Framework to measure dispensary’ agility

Step 1: identification of agile enablers, criteria and attributes

The first step, “identification of agile enablers, criteria and attributes” has been accomplished in this study by identifying a list of agile enablers, criteria and attributes from the literature, keeping the models for developed manufacturing organizations [1, 18, 20, 21, 25, 26] as reference. The list comprised of four enablers, fifteen criteria and forty-five attributes where each enabler branched out to a number of criteria and each criterion branched out to a set of attributes. The enablers, criteria and attributes put together constituted the measures of healthcare agility assessment and are presented in Table 1. Following the identification of these measures, five experts (E1, E2,…, E5) including three medical officers and two doctors from five different dispensaries in India were approached to capture the weightage of each enabler, criterion and attribute. The experts were asked to provide the weightage in terms of linguistic variables ranging from “Very low (VL)” to “Very High (VH)”. A sample question put forth to the experts to capture the weightage is given below.

Table 1 Conceptual model for dispensary agility assessment

Please mention how important is the following attribute for healthcare agility.

Decentralised organization structure

Very Low (  ) Low (  ) Fairly Low (  ) Medium (  ) Fairly High (  ) High (  ) Very High (  )

Team managed organization

Very Low (  ) Low (  ) Fairly Low (  ) Medium (  ) Fairly High (  ) High (  ) Very High (  )

For each of these linguistic variables from “Very low (VL)” to “Very High (VH)”, a corresponding fuzzy interval or membership function was assigned. For example: the linguistic variable “Very low (VL)” was assigned an interval (0, 0.05, 0.15) and “Very High (VH)” was assigned an interval (0.85, 0.95, 1.0). The intervals have been adopted from literature [20] and presented in Table 2. The linguistic weightage provided by the experts for enablers, criteria and attributes have been captured in Table 3, 4 and 5 respectively.

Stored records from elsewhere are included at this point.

(** * FileFocus: the Group entity, the GroupManager registry and the
      StateStorage persistence protocol

    A shallow embedding of [Group.ts], [GroupManager.ts] and
    [storage/StateStorage.ts].  Group objects are mutable and aliased (a
    parent holds its children, every child points back at its parent, the
    manager's maps point at the same objects), so the objects live in an
    explicit store and every method passes that store along. *)

From Stdlib Require Import ZArith NArith Ascii Lia.
From stdpp Require Import gmap strings list fin_maps.

Set Warnings "-register-all,-clear-no-such-hyp".

Open Scope Z_scope.
Open Scope nat_scope.

(* ===================================================================== *)
(** * Host interfaces that are used but not defined by the repository      *)
(* ===================================================================== *)

(** [vscode.Uri].  An element of [Uri] stands for one Uri object; Leibniz
    equality on the type is the [===] of the source (object identity).
    [fsPath] and [toString] are the two views the Group class compares. *)
Class VscodeUri (Uri : Type) := {
  Uri_eq_dec :: EqDecision Uri;
  fsPath : Uri → string;
  toString : Uri → string;
}.

(** [FocusUtil.uriToResource], [FocusUtil.resourceToUri] and [Uri.parse];
    [Resource] is the structured descriptor that is written to storage. *)
Class FocusUtil (Uri Resource : Type) := {
  uriToResource : Uri → Resource;
  resourceToUri : Resource → option Uri;
  Uri_parse : string → Uri;
}.

(** [uuidv5(name, namespace)] of the uuid package. *)
Class Uuid := { uuidv5 : string → string → string }.

(* ===================================================================== *)
(** * JavaScript array primitives                                          *)
(* ===================================================================== *)

(** [Array.prototype.findIndex]: the first index whose element satisfies
    the predicate, [-1] when there is none. *)
Definition findIndex {A} (P : A → Prop) `{∀ x, Decision (P x)} (l : list A) : Z :=
  match list_find P l with
  | Some (i, _) => Z.of_nat i
  | None => (-1)%Z
  end.

(** [Array.prototype.indexOf]: [findIndex] with strict equality. *)
Definition indexOf {A} `{EqDecision A} (x : A) (l : list A) : Z :=
  findIndex (λ y, y = x) l.

(** [arr.splice(i, 1)] for an index [0 <= i]. *)
Definition splice1 {A} (i : Z) (l : list A) : list A := delete (Z.to_nat i) l.

(** [arr[i] = v].  A negative [i] is not an array index: the assignment
    creates the property ["-1"] on the array object and leaves its elements
    and its length alone.  The only caller takes [i] from [indexOf], so
    [i] never reaches the length of the array. *)
Definition array_set {A} (i : Z) (v : A) (l : list A) : list A :=
  if bool_decide (i < 0)%Z then l else <[Z.to_nat i := v]> l.

(* ===================================================================== *)
(** * Group.ts                                                             *)
(* ===================================================================== *)

(** A reference to a Group object. *)
Abbreviation ref := nat.

Record Group {Uri : Type} := mkGroup {
  id : string;
  name : string;
  readonly : bool;
  parentGroup : option ref;
  _resource : list Uri;
  _childGroups : list ref;
}.
Arguments Group : clear implicits.
Arguments mkGroup {Uri} _ _ _ _ _ _.

(** The store of Group objects; [new Group(..)] appends. *)
Abbreviation Heap Uri := (list (Group Uri)).

(** [new Group(id)]: the field initialisers of the class. *)
Definition new_Group {Uri} (i : string) : Group Uri :=
  mkGroup i "" false None [] [].

#[global] Instance Group_inhabited {Uri} : Inhabited (Group Uri) :=
  populate (new_Group "").

Definition set_name {Uri} (n : string) (g : Group Uri) : Group Uri :=
  mkGroup (id g) n (readonly g) (parentGroup g) (_resource g) (_childGroups g).
Definition set_readonly {Uri} (b : bool) (g : Group Uri) : Group Uri :=
  mkGroup (id g) (name g) b (parentGroup g) (_resource g) (_childGroups g).
Definition set_parentGroup {Uri} (p : option ref) (g : Group Uri) : Group Uri :=
  mkGroup (id g) (name g) (readonly g) p (_resource g) (_childGroups g).
Definition set_resource {Uri} (f : list Uri → list Uri) (g : Group Uri) : Group Uri :=
  mkGroup (id g) (name g) (readonly g) (parentGroup g) (f (_resource g)) (_childGroups g).
Definition set_childGroups {Uri} (f : list ref → list ref) (g : Group Uri) : Group Uri :=
  mkGroup (id g) (name g) (readonly g) (parentGroup g) (_resource g) (f (_childGroups g)).

Section GroupMethods.
Context {Uri : Type} `{!VscodeUri Uri}.
Implicit Types (h : Heap Uri) (this childGroup group : ref) (uri from to : Uri).

(** The getters [resources] and [childGroups]. *)
Definition resources h this : list Uri := _resource (h !!! this).
Definition childGroups h this : list ref := _childGroups (h !!! this).

(** [get isRootGroup]. *)
Definition isRootGroup h this : bool :=
  bool_decide (parentGroup (h !!! this) = None).

Definition _resourceContains h this uri : bool :=
  bool_decide (Exists (λ value, fsPath value = fsPath uri) (resources h this)).

Definition _childGroupContains h this group : bool :=
  bool_decide (Exists (λ value, id (h !!! value) = id (h !!! group)) (childGroups h this)).

Definition addResource this uri h : Heap Uri :=
  if _resourceContains h this uri then h
  else alter (set_resource (λ l, l ++ [uri])) this h.

Definition removeResource this uri h : Heap Uri :=
  let i := findIndex (λ item, toString item = toString uri) (resources h this) in
  if bool_decide (i < 0)%Z then h
  else alter (set_resource (splice1 i)) this h.

Definition removeChildGroup this childGroup h : Heap Uri :=
  let i := findIndex (λ item, id (h !!! item) = id (h !!! childGroup))
                     (childGroups h this) in
  if bool_decide (i < 0)%Z then h
  else
    let h1 := alter (set_childGroups (splice1 i)) this h in
    alter (set_parentGroup None) childGroup h1.

Definition addChildGroup this childGroup h : Heap Uri :=
  if _childGroupContains h this childGroup then h
  else
    (* Remove from previous parent if it has one *)
    let h1 := match parentGroup (h !!! childGroup) with
              | Some p => removeChildGroup p childGroup h
              | None => h
              end in
    let h2 := alter (set_childGroups (λ l, l ++ [childGroup])) this h1 in
    alter (set_parentGroup (Some this)) childGroup h2.

Definition removeChildGroupById this (childGroupId : string) h : Heap Uri :=
  let i := findIndex (λ item, id (h !!! item) = childGroupId) (childGroups h this) in
  if bool_decide (i < 0)%Z then h
  else
    let childGroup := childGroups h this !!! Z.to_nat i in
    let h1 := alter (set_childGroups (splice1 i)) this h in
    alter (set_parentGroup None) childGroup h1.

(** [getAllChildGroups] recurses through the object graph; the fuel bounds
    the depth of the recursion and [None] is a run that did not return
    within it. *)
Fixpoint getAllChildGroups (fuel : nat) h this : option (list ref) :=
  match fuel with
  | 0 => None
  | S n =>
      foldl (λ acc childGroup,
               allChildren ← acc;
               sub ← getAllChildGroups n h childGroup;
               Some (allChildren ++ childGroup :: sub))
            (Some []) (childGroups h this)
  end.

Definition clearChildGroups this h : Heap Uri :=
  let h1 := foldl (λ h' childGroup, alter (set_parentGroup None) childGroup h')
                  h (childGroups h this) in
  alter (set_childGroups (λ _, [])) this h1.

Table 2 Linguistic variables and fuzzy numbers for rating and weighting for agility
Table 3 Importance weight of agile capabilities of enablers
Table 4 Importance weight of agile capabilities of criteria
Table 5 Importance weight and performance rating of agile capabilities of attributes

Step 2: collection of observed performance rating on the measures

In the second step, a questionnaire was shared among five decision makers (D1, D2,…, D5) who are doctors in the case dispensary to provide an observed performance rating indicating where the dispensary stands in terms of each attribute. Here, the performance rating is collected for attributes alone because during fuzzy analysis, the attribute ratings are aggregated to criteria rating and criteria rating to enablers rating. The computations pertaining to this aggregation have been discussed in the sub section, “Details of fuzzy calculation steps”. The attribute rating was captured in linguistic variables ranging from “Worst (W)” to “Excellent (E)”. A sample question put forth to the decision makers is given below.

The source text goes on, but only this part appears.